Definition ProfileSchema : Zod.schema Profile.t :=
  Zod.object (fun o =>
    platform <- Zod.string (get o (lit "platform")) ;;
    username <- Zod.string (get o (lit "username")) ;;
    displayName <- Zod.optional Zod.string (get o (lit "displayName")) ;;
    display_name <- Zod.optional Zod.string (get o (lit "display_name")) ;;
    bio <- Zod.optional Zod.string (get o (lit "bio")) ;;
    location <- Zod.optional Zod.string (get o (lit "location")) ;;
    profileUrl <- Zod.optional Zod.string (get o (lit "profileUrl")) ;;
    profile_url <- Zod.optional Zod.string (get o (lit "profile_url")) ;;
    Some {| Profile.platform := platform; Profile.username := username;
            Profile.displayName := displayName;
            Profile.display_name := display_name;
            Profile.bio := bio; Profile.location := location;
            Profile.profileUrl := profileUrl;
            Profile.profile_url := profile_url |}).

Module MatchRequest.
Record t := {
  person : Person.t;
  profiles : list Profile.t
}.
End MatchRequest.

Definition MatchRequestSchema : Zod.schema MatchRequest.t :=
  Zod.object (fun o =>
    person <- PersonSchema (get o (lit "person")) ;;
    profiles <- Zod.max 20 (Zod.min 1 (Zod.array ProfileSchema))
                  (get o (lit "profiles")) ;;
    Some {| MatchRequest.person := person; MatchRequest.profiles := profiles |}).

(** What [POST /match] answers: the matches (status 200) or the
    validation error (status 400; its details are not modelled).  The
    handler's last branch, status 500, is for errors other than the
    schema's, and [matchProfiles] raises none. *)
Inductive Response :=
| Matches (matches : list MatchResult.t)
| ValidationError.

Definition status (r : Response) : nat :=
  match r with Matches _ => 200 | ValidationError => 400 end.

Section Handler.
Context {R : Runtime}.

Definition postMatch (body : value) : Response :=
  match MatchRequestSchema body with
  | Some data =>
      Matches (matchProfiles (MatchRequest.person data) (MatchRequest.profiles data))
  | None => ValidationError
  end.

End Handler.


(** ** More sample inputs *)

Module SampleMore.

(** The person and the profile of the suite's perfect match. *)
Definition janePerson : Person.t :=
  {| Person.name := Some (lit "Jane Doe");
     Person.email := Some (One (lit "janedoe@example.com"));
     Person.phone := Some (One (lit "555-123-4567"));
     Person.location := Some (lit "San Francisco, CA");
     Person.dateOfBirth := Some (lit "1990-05-15");
     Person.employer := Some (lit "Acme Corp");
     Person.jobTitle := Some (lit "Software Engineer") |}.

Definition janeProfile : Profile.t :=
  {| Profile.platform := lit "linkedin"; Profile.username := lit "janedoe";
     Profile.displayName := Some (lit "Jane Doe"); Profile.display_name := None;
     Profile.bio :=
       Some (lit "Software Engineer at Acme Corp | Born 1990 | 5551234567");
     Profile.location := Some (lit "San Francisco, CA");
     Profile.profileUrl := None; Profile.profile_url := None |}.

(** A profile that spells its display name [display_name]. *)
Definition snakeProfile : Profile.t :=
  {| Profile.platform := lit "twitter"; Profile.username := lit "jane";
     Profile.displayName := None; Profile.display_name := Some (lit "Jane Doe");
     Profile.bio := None; Profile.location := None;
     Profile.profileUrl := None; Profile.profile_url := None |}.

---------------

= Action item =
Copy each line from the data above that includes "with".

= Completed exercise =
  match r with Matches _ => 200 | ValidationError => 400 end.
  match MatchRequestSchema body with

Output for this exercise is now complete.